The spectral range covered by the Gaia spectrograph, RVS, is narrower than the range used in this work. Therefore, to apply our method to spectra from the RVS, we repeated the PCA calculations using only the lines inside its spectral range, from 8470Å to 8740Å.
We have built the Gaia input list by taking the shortened input list (see Sect. 3.1) and removing all the lines lying outside the Gaia spectral range. In addition, the lines Ti i 8734.5Å and Mg i 8736.0Å were not used either, even if they are inside the Gaia range, because their red continuum is beyond 8740Å and so their EW cannot be measured in Gaia spectra. In total, the Gaia input list contains three bandheads and 19 atomic lines.
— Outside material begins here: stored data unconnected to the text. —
(** ** lookup.rs *)

Definition is_pending (device_id : rstr) (p : PeerState) : bool :=
  p.(ps_active) && negb p.(ps_authorized) && negb p.(ps_admission_denied)
  && bool_decide (p.(ps_identity) = Some device_id).

(** The registered peers a test holds of. *)
Definition registered (test : PeerState -> bool) (h : Host) : list Z :=
  filter (fun n => is_some_and test (h.(h_heap) !! n) = true) (elements h.(h_peers)).

Definition pending_peer_for_device (device_id : rstr) (h : Host) : result Z TransportError :=
  match registered (is_pending device_id) h with
  | [] => Err (transport_error TkPeerNotFound ChControl "identified pending control peer is not connected")
  | [n] => Ok n
  | _ => Err (transport_error TkUnauthorized ChControl
                "multiple pending TCP peers claim the same device ID; admission is ambiguous")
  end.

Definition active_peer (n : Z) (h : Host) : bool := is_some_and ps_active (h.(h_heap) !! n).

Definition not_connected : TransportError :=
  transport_error TkPeerNotFound ChControl "authorized peer is not connected".

Definition peer_for_device (device_id : rstr) (h : Host) : result Z TransportError :=
  match h.(h_routes) !! device_id with
  | Some (n, _) => if active_peer n h then Ok n else Err not_connected
  | None => Err not_connected
  end.

(** The filter of [authorized_routes], which closes the silent peers. *)
Fixpoint live_routes (now : Z) (rs : list (rstr * (Z * ListenerDatagramRoutes))) (h : Host) :
  list (rstr * (Z * ListenerDatagramRoutes)) * Host :=
  match rs with
  | [] => ([], h)
  | (device_id, (n, routes)) :: rs =>
      match h.(h_heap) !! n with
      | Some p =>
          if negb p.(ps_active) then live_routes now rs h
          else if is_inbound_silent now h.(h_config).(host_peer_inbound_silence_timeout) p
          then live_routes now rs (on_peer n close h)
          else let '(live, h) := live_routes now rs h in ((device_id, (n, routes)) :: live, h)
      | None => live_routes now rs h
      end
  end.

Definition authorized_routes (h : Host) : list (rstr * (Z * ListenerDatagramRoutes)) * Host :=
  let '(now, h) := clock_now h in live_routes now (map_to_list h.(h_routes)) h.

Definition is_authoritative (message : ControlMessage) : bool :=
  match message with
  | CHello _ | CJoinApproval _ | CJoinRejection _ | CDisconnect _ | CResyncNotice _
  | CStreamStart _ | CTrackBoundary _ | CPause _ | CStop _ => true
  | _ => false
  end.

Definition retire_on_failed_playback_delivery (n : Z) (message : ControlMessage) (h : Host) : Host :=
  if is_authoritative message then on_peer n close h else h.

Definition update_silence_clock (n : Z) (message : ControlMessage) (h : Host) : Host :=
  match message with
  | CStreamStart _ => let '(now, h) := clock_now h in on_peer n (arm_silence_clock now) h
  | CStop _ => on_peer n disarm_silence_clock h
  | _ => h
  end.

Definition record_peer_result (n : Z) (failed : bool) (h : Host) : Host :=
  match h.(h_heap) !! n with
  | None => h
  | Some p =>
      if negb failed then on_peer n (set_ps_consecutive_failures 0) h
      else
        let previous := p.(ps_consecutive_failures) in
        let h := on_peer n (set_ps_consecutive_failures ((previous + 1) mod 2 ^ 32)) h in
        if h.(h_config).(host_max_consecutive_failures) <=? saturating_add u32_max previous 1
        then on_peer n close h else h
  end.

(** ** Control writes *)

(** [peer.sender.send]. *)
Definition sender_send (n : Z) (message : ControlMessage) (bytes : list Z) : host_prog (result Z TransportError) :=
  access (fun h =>
    let '(outcome, h) := match h.(h_sends) with [] => (None, h) | o :: rest => (o, set_h_sends rest h) end in
    match outcome with
    | None => (Ok (len bytes), on_counters (frame_sent (len bytes))
                 (on_peer n (fun p => set_ps_sent (p.(ps_sent) ++ [message]) p) h))
    | Some error => (Err error, h)
    end).

Definition is_err {A E : Type} (r : result A E) : bool := match r with Ok _ => false | Err _ => true end.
Appendix A.2: PCA and SVM for the Gaia input list
We repeated the same PCA method described in Sects. 3.2.1 and 3.2.2, with the Gaia input list. Although it contains less features than our original list, the PCs obtained are similar to those presented before. The behaviour of the first three PCs is almost the same (see Figs. A.1 and A.2), and they together contain more than 90% of the accumulated variance. As has been explained before, the later PCs contain progressively less variance (see Fig. A.3), and so, to reach 98% of the accumulated variance of the Gaia PCA, the first nine PCs are needed. We used these nine PCs were for the subsequent SVM method. For the same reason, the standard deviations of the coefficients for PC8 and PC9 are significantly high.
We calculated the SVM boundaries following the same procedures presented in Sect 3.2.2. The coefficients obtained are given in Tables E.4–E.6.
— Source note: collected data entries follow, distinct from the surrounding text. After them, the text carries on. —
Lemma step_rollback_act {t : target} (now : Z) (h : Host) : workers_ok h -> workers_ok (worker_step (AcceptRollback now) h).
Proof.
  intros W. pose proof (w_accept h W) as Wa. cbn [worker_step].
  unfold accept_rollback. destruct (h_accept h) as [|k|n e c|n|n e ev c|] eqn:Ha; try done.
  pose proof (same_core_round (h_stop h) c ev h) as Hs. destruct (authoritative_round _ _ _ _) as [[] h1]; cbn [snd] in Hs.
  + eapply workers_ok_rollback; [done..|apply Wa].
  + eapply workers_ok_rollback; [done..|apply Wa].
  + apply (workers_ok_accept _ h); auto with host.
Qed.

Lemma step_rollback_timeout {t : target} (now : Z) (h : Host) : workers_ok h -> workers_ok (worker_step (AcceptRollbackTimeout now) h).
Proof.
  intros W. pose proof (w_accept h W) as Wa. cbn [worker_step].
  unfold accept_rollback_timeout. destruct (h_accept h) as [|k|n e c|n|n e ev []|] eqn:Ha; try done.
  eapply workers_ok_rollback; [done|apply same_core_failed|apply Wa].
Qed.

Lemma step_stops {t : target} (h : Host) : workers_ok h -> workers_ok (worker_step (AcceptStops) h).
Proof.
  intros W. pose proof (w_accept h W) as Wa. cbn [worker_step].
  destruct (h_accept h) eqn:Ha; try done. case_match; [|done]. by apply (workers_ok_accept _ h); auto with host.
Qed.

Lemma step_frame {t : target} (n : Z) (frame : ProtocolFrame) (bytes now : Z) (refusal : option TransportError) (h : Host) : workers_ok h -> workers_ok (worker_step (ReaderFrame n frame bytes now refusal) h).
Proof.
  intros W. pose proof (w_accept h W) as Wa. cbn [worker_step].
  destruct (reader_frame_effect n bytes now frame refusal h) as [->|He]; [done|]. by eapply workers_ok_effect.
Qed.

Lemma step_deliver {t : target} (n : Z) (h : Host) : workers_ok h -> workers_ok (worker_step (ReaderDeliver n) h).
Proof.
  intros W. pose proof (w_accept h W) as Wa. cbn [worker_step].
  unfold reader_deliver. destruct (h_readers h !! n) as [[]|] eqn:Hr; try done. case_match; [|done].
  match goal with |- context [authoritative_round ?s ?c ?e h] => pose proof (same_core_round s c e h) as Hs end.
  destruct (authoritative_round _ _ _ _) as [[] h1]; cbn [snd] in Hs;
    (eapply (workers_ok_move n); [exact W|by apply heap_step_core|apply Hs|exact Hr|by intros [?|?]..]).
Qed.

Lemma step_reader_give_up {t : target} (n : Z) (h : Host) : workers_ok h -> workers_ok (worker_step (ReaderGiveUp n) h).
Proof.
  intros W. pose proof (w_accept h W) as Wa. cbn [worker_step].
  unfold reader_give_up. destruct (h_readers h !! n) as [[| ? [] | | | | |]|] eqn:Hr; try done.
  eapply (workers_ok_move n); [exact W|apply heap_step_core, same_core_failed|done|exact Hr|by intros [?|?]..].
Qed.
(* ===== verification/HostTransportProofs.v ===== *)
(** Theorems about the socket host: no disconnection is lost, which order the
    application sees, and who receives datagrams. Invariants of the workers are
    carried through the operations, whose accesses the workers' steps fall
    between. *)
From Stdlib Require Import ZArith Lia Strings.String.
From stdpp Require Import numbers gmap sets list prelude.
From S2P Require Import Prelude Utf8 Domain ProtocolTypes Codec RuntimeTypes Interleaving TransportTypes PlaybackControls HostWorkers HostTransport HostWorkersProofs.

(** ** Programs *)

Section Keeps.
Context {t : target}.

(** A program that keeps an invariant at every point, however it ends. *)
Definition keeps {A : Type} (P : Host -> Prop) (m : host_prog A) : Prop :=
  forall s, P s.2 -> wpc m (fun _ s => P s.2) (fun _ s => P s.2) (fun s => P s.2) s.

Definition steady (P : Host -> Prop) : Prop := stable worker_step P.

Lemma keeps_ret {A} P (a : A) : keeps P (mret a : host_prog A).
Proof. by intros s Hs. Qed.

Lemma keeps_raise {A} P (e : TransportError) : keeps P (raise e : host_prog A).
Proof. by intros s Hs. Qed.

Lemma keeps_lift {A} P (r : result A TransportError) : keeps P (lift r : host_prog A).
Proof. intros s Hs. apply wpc_lift. by destruct r. Qed.

Lemma keeps_bind {A B} P (m : host_prog A) (k : A -> host_prog B) :
  keeps P m -> (forall a, keeps P (k a)) -> keeps P (m ≫= k).
Proof.
  intros Hm Hk s Hs. apply wpc_bind. eapply wpc_mono; [by apply Hm|..]; cbn; [|done..].
  intros a s' Hs'. by apply Hk.
Qed.

Lemma keeps_access {A} P (f : Host -> A * Host) : steady P -> (forall h, P h -> P (f h).2) -> keeps P (access f).
Proof.
  intros HP Hf [sched h] Hs. eapply (wpc_atomic worker_step P); [done..|]. intros sched' w Hw.
  specialize (Hf w Hw). by destruct (f w).
Qed.

Lemma keeps_update P (f : Host -> Host) : steady P -> (forall h, P h -> P (f h)) -> keeps P (update_host f).
Proof. intros HP Hf. by apply keeps_access. Qed.

Lemma keeps_read {A} P (f : Host -> A) : steady P -> keeps P (read_host f).
Proof. intros HP. by apply keeps_access. Qed.

Lemma keeps_loop {L A} P (body : L -> host_prog (L + A)) (l : L) :
  (forall l, keeps P (body l)) -> keeps P (worker_loop body l).
Proof.
  intros Hb s Hs. apply (wpc_worker_loop body (fun _ s => P s.2)); [done..|]. intros l' s' Hs'.
  eapply wpc_mono; [by apply Hb|..]; cbn; [|done..]. by intros [].
Qed.

(** As [keeps], of a program that never fails. *)
Definition calm {A : Type} (P : Host -> Prop) (m : host_prog A) : Prop :=
  forall s, P s.2 -> wpc m (fun _ s => P s.2) (fun _ _ => False) (fun s => P s.2) s.

Lemma calm_keeps {A} P (m : host_prog A) : calm P m -> keeps P m.
Proof. intros Hm s Hs. eapply wpc_mono; [by apply Hm|..]; cbn; try done. Qed.

Lemma calm_ret {A} P (a : A) : calm P (mret a : host_prog A).
Proof. by intros s Hs. Qed.

Lemma calm_bind {A B} P (m : host_prog A) (k : A -> host_prog B) :
  calm P m -> (forall a, calm P (k a)) -> calm P (m ≫= k).
Proof.
  intros Hm Hk s Hs. apply wpc_bind. eapply wpc_mono; [by apply Hm|..]; cbn; [|done..].
  intros a s' Hs'. by apply Hk.
Qed.

Lemma calm_access {A} P (f : Host -> A * Host) : steady P -> (forall h, P h -> P (f h).2) -> calm P (access f).
Proof.
  intros HP Hf [sched h] Hs. eapply (wpc_atomic worker_step P); [done..|]. intros sched' w Hw.
  specialize (Hf w Hw). by destruct (f w).
Qed.

Lemma calm_loop {L A} P (body : L -> host_prog (L + A)) (l : L) :
  (forall l, calm P (body l)) -> calm P (worker_loop body l).
Proof.
  intros Hb s Hs. apply (wpc_worker_loop body (fun _ s => P s.2)); [done..|]. intros l' s' Hs'.
  eapply wpc_mono; [by apply Hb|..]; cbn; [|done..]. by intros [].
Qed.

(** What is read is known to the rest of the program. *)
Lemma wpc_host_access {A} P (f : Host -> A * Host) (Q : A -> scheduled -> Prop) X U s : steady P -> P s.2 ->
  (forall h, P h -> U ([], h)) -> (forall h sched, P h -> Q (f h).1 (sched, (f h).2)) -> wpc (access f) Q X U s.
Proof.
  destruct s as [sched h]. intros HP Hs HU Hf. eapply (wpc_atomic worker_step P); [done|done|auto|]. intros sched' w Hw.
  specialize (Hf w sched' Hw). by destruct (f w).
Qed.

Lemma keeps_access_bind {A B} P (f : Host -> A * Host) (k : A -> host_prog B) : steady P ->
  (forall h, P h -> P (f h).2 /\ keeps P (k (f h).1)) -> keeps P (access f ≫= k).
Proof.
  intros HP Hf s Hs. apply wpc_bind. apply (wpc_host_access P); [done..|]. intros h sched' Hh.
  destruct (Hf h Hh) as [Hh' Hk]. by apply Hk.
Qed.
Appendix A.2.1: Linear regressions
As the Gaia input list has given slightly different PC2 coefficients, we have recalculated the estimations of SpT through linear regression. In addition, one of the lines of the Ti index (Ti i8734.5Å) is not included in the Gaia input list. Thus, we have calculated a new Ti index for the Gaia input list, excluding this line. Finally, the TiO bandhead at 8859Å is outside the Gaia range, while all the other TiO bands inside this range are too weak to provide a clear relation for the whole M sequence. Therefore we have not used any TiO band to estimate the SpT.
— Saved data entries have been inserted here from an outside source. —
(* ===== verification/PlaylistProofs.v ===== *)
(** What the playlist producer guarantees while its queue is edited and its
    output is consumed concurrently (PlaylistWorker): one gapless sample
    timeline over all tracks, every track announced at its exact first sample,
    and no entry played twice. *)
From Stdlib Require Import ZArith Lia Strings.String.
From stdpp Require Import numbers list gmap prelude.
From S2P Require Import Prelude Utf8 ProtocolTypes HostQueue Interleaving BoundedChannel Packetizer DecodeTypes PacketizerWorker PlaylistUpdates PlaylistWorker.

(** ** Reading a history *)

Definition audio_of (h : list ProtocolFrame) : list AudioDatagram :=
  omap (fun f => match f with FAudio d => Some d | _ => None end) h.

Definition boundaries_of (h : list ProtocolFrame) : list TrackBoundary :=
  omap (fun f => match f with FControl (CTrackBoundary b) => Some b | _ => None end) h.

Lemma audio_of_app (a b : list ProtocolFrame) : audio_of (a ++ b) = audio_of a ++ audio_of b.
Proof. apply omap_app. Qed.
Lemma boundaries_of_app (a b : list ProtocolFrame) :
  boundaries_of (a ++ b) = boundaries_of a ++ boundaries_of b.
Proof. apply omap_app. Qed.
Lemma audio_of_map (ds : list AudioDatagram) : audio_of (map FAudio ds) = ds.
Proof. induction ds as [|d ds IH]; [done|]. cbn. by f_equal. Qed.
Lemma boundaries_of_map (ds : list AudioDatagram) : boundaries_of (map FAudio ds) = [].
Proof. induction ds as [|d ds IH]; [done|]. done. Qed.
(* ===== verification/RuntimeRecords.v ===== *)
(** Contract records of the runtime actor: effects (src/rust/silent-disco-core/src/runtime/effects.rs),
    commands, platform, transport, audio and storage facts, the authoritative
    snapshot and its validation, and the actor's inputs and notifications
    (runtime/records/*.rs, runtime/records_runtime.rs). *)
From Stdlib Require Import ZArith Lia Strings.String Floats.SpecFloat.
From stdpp Require Import numbers list prelude.
From S2P Require Import Prelude Utf8 Float64 Domain Decimal CoreErrors ProtocolTypes RuntimeTypes.
From S2P Require Import HostQueue Admission.

Definition MAX_DISCOVERED_SESSIONS : Z := 128.
Definition MAX_PENDING_JOIN_REQUESTS : Z := 128.
Definition MAX_CONNECTED_LISTENERS : Z := 256.
Definition MAX_CAPABILITY_REQUESTS : Z := 16.
Definition MAX_EXPORT_ID_BYTES : Z := 128.
Definition MAX_STORAGE_TRUSTED_DEVICES : Z := 1024.

Definition current_protocol_version : Z := PROTOCOL_VERSION.

(** ** Contract errors *)

Inductive RuntimeContractError : Type :=
| ConInviteCode | ConLinearGain | ConAudioOutputFormat | ConAudioBackendName | ConCapabilityList
| ConExportId | ConStoredTrustedDeviceLimit | ConDiscoveredSessionLimit | ConPendingRequestLimit
| ConListenerLimit | ConDuplicateSession | ConDuplicateRequest | ConDuplicateListener
| ConDiscoveryStateMismatch | ConUnknownSelectedSession.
The procedure has been similar to that outlined in Sect. 3.3, with some small differences. Firstly, the separation between SGs and non-SGs was done through the PCA method using the data for the M0 boundary, because it has the best efficiency and contamination in the identification of SGs in the case of the Gaia input list (see Sect. A.2.2). Secondly, in Sect. 3.3 we used the M1 type as the boundary between early and late subsamples, because the main TiO bandhead (at 8859Å) becomes noticeable at this subtype, changing the behaviour of the PC. This band is not inside the Gaia spectral range. Thus the PC2 behaviour does not change before M2, when the other lesser TiO bands start to be noticeable. In consequence we have used M2 as the boundary between early and late subsamples for these calculations. The coefficients obtained for the linear regressions are in Table A.1.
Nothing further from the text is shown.